[[ Dataset, beginning ]]

(** one slot at the desk keeps the state consistent *)
Lemma slot_keeps_consistent (a : action) (s : LibraryApp) :
  consistent s -> at_the_desk a s = true -> consistent (fst (slot a s)).
Proof.
  intros Hc Ha.
  pose proof (proj1 (consistent_spelled_out s) Hc) as (Hnd & Hok & Hpos & Hcat).
  destruct a; cbn [at_the_desk] in Ha; try discriminate; cbn [slot].
  - unfold add_member. same_books s.
  - unfold edit_member. same_books s.
  - unfold delete_member. same_books s.
  - (* add_book *)
    apply andb_true_iff in Ha. destruct Ha as [Hlow _]. apply Z.leb_le in Hlow.
    unfold add_book. destruct (_ || _); [exact Hc|].
    destruct (Py.next_match _ (books s)) as [b0|] eqn:E; cbn [fst].
    + eapply (consistent_after s _ _ _ 0 Hc); [reflexivity | reflexivity | | | ].
      * intros j. cbn [loans set_books]. destruct (String.eqb j _); lia.
      * intros b Hin _. cbn [Book.set_copies Book.total_copies Book.available_copies].
        pose proof (proj1 (Forall_forall _ _) Hpos b Hin). cbv beta in *. lia.
      * exact Hcat.
    + apply consistent_spelled_out. cbn [books loans set_books].
      rewrite map_app. cbn [map Book.id].
      assert (Hnew : ~ In (Py.replace_spaces (title ++ "_" ++ author ++ "_" ++ publish))
                        (map Book.id (books s)))
        by now apply (proj1 (next_match_none Book.id String.eqb has_id_spec _ _)).
      split; [now apply NoDup_snoc|]. split; [|split].
      * apply Forall_app. split; [exact Hok|]. constructor; [|constructor].
        cbn [Book.total_copies Book.available_copies Book.id].
        rewrite (on_loan_zero _ _ _ Hcat Hnew). lia.
      * apply Forall_app. split; [exact Hpos|]. constructor; [|constructor].
        cbn [Book.available_copies]. lia.
      * eapply Forall_impl; [|exact Hcat]. intros l Hl Hactive.
        apply in_or_app. left. now apply Hl.
  - (* loan_book *)
    apply existsb_exists in Ha. destruct Ha as (offered & Hin & E).
    apply String.eqb_eq in E. subst offered.
    destruct (Py.falsy member_id || Py.falsy book_id) eqn:Ef.
    { unfold loan_book. now rewrite Ef. }
    apply orb_false_iff in Ef. destruct Ef as [Hm Hb].
    apply falsy_true_or_not in Hm. apply falsy_true_or_not in Hb.
    destruct period as [period|].
    2: { unfold loan_book. rewrite (falsy_false _ Hm), (falsy_false _ Hb). exact Hc. }
    destruct (proj1 (selector_exact s book_id Hnd Hb) Hin) as (b0 & Hfound & Hcopies).
    destruct (next_match_in Book.id String.eqb has_id_spec _ _ _ Hfound) as [Hin0 Hid0].
    rewrite (loan_book_accepted s _ _ period today Hm Hb). cbn [fst].
    eapply (consistent_after s _ book_id handed_out 1 Hc); [reflexivity | | | | ].
    + intros b. apply handed_out_fields.
    + intros j. cbn [loans]. rewrite on_loan_app. cbn [Loan.active Loan.return_date
                                                        Loan.book_id andb].
      rewrite String.eqb_sym. destruct (String.eqb j book_id); reflexivity.
    + intros b Hb_in Hb_id.
      assert (b = b0) by (apply (unique_book (books s)); auto; congruence). subst b.
      destruct (handed_out_fields b0) as [_ Ht]. rewrite Ht, handed_out_available. lia.
    + cbn [loans]. apply Forall_app. split; [exact Hcat|]. constructor; [|constructor].
      intros _. cbn [Loan.book_id]. rewrite <- Hid0. now apply in_map.
  - unfold renew_loan.
    destruct row; [|exact Hc]. destruct (Py.next_match _ _); [|exact Hc].
    destruct days; [|exact Hc]. cbn [fst].
    apply (consistent_same_books s); [reflexivity | | exact Hc].
    cbn [loans set_loans]. apply mutate_first_view_all. reflexivity.
  - (* return_book *)
    destruct row as [loan_id|]; [|exact Hc].
    destruct (Py.next_match (Loan.has_id loan_id) (loans s)) as [loan|] eqn:El.
    2: { unfold return_book. rewrite El. exact Hc. }
    eapply (consistent_after s _ (Loan.book_id loan) taken_back (-1) Hc).
    + apply (return_book_books s loan_id loan today pay_now El).
    + intros b. apply taken_back_fields.
    + intros j. unfold return_book. rewrite El. cbn [fst loans].
      unfold on_loan. rewrite (count_after_mutation _ _ _ _ loan El).
      rewrite returned_inactive, Ha. cbn [andb Z.b2z].
      rewrite String.eqb_sym. destruct (String.eqb j (Loan.book_id loan)); cbn [Z.b2z]; lia.
    + intros b Hb_in _. destruct (taken_back_fields b) as [_ Ht].
      rewrite Ht, taken_back_available.
      pose proof (proj1 (Forall_forall _ _) Hpos b Hb_in). cbv beta in *. lia.
    + unfold return_book. rewrite El. cbn [fst loans].
      apply mutate_first_Forall; [|exact Hcat].
      intros y _ Hactive. now rewrite returned_inactive in Hactive.
  - unfold pay_member_fines.
    destruct selected; [|exact Hc]. destruct (Py.falsy _); [exact Hc|].
    destruct (negb _); [exact Hc|]. destruct confirm; [|exact Hc]. cbn [fst].
    apply (consistent_same_books s); [reflexivity | | exact Hc].
    cbn [loans set_loans]. apply mutate_all_view. reflexivity.
  - apply (consistent_same_books s); [reflexivity | reflexivity | exact Hc].
Qed.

[[ Dataset, end ]]

→ **What needs to be done**:
Copy out each line of the entries where the word "beta" is found.

→ **Solution to this task**:
        pose proof (proj1 (Forall_forall _ _) Hpos b Hin). cbv beta in *. lia.
      pose proof (proj1 (Forall_forall _ _) Hpos b Hb_in). cbv beta in *. lia.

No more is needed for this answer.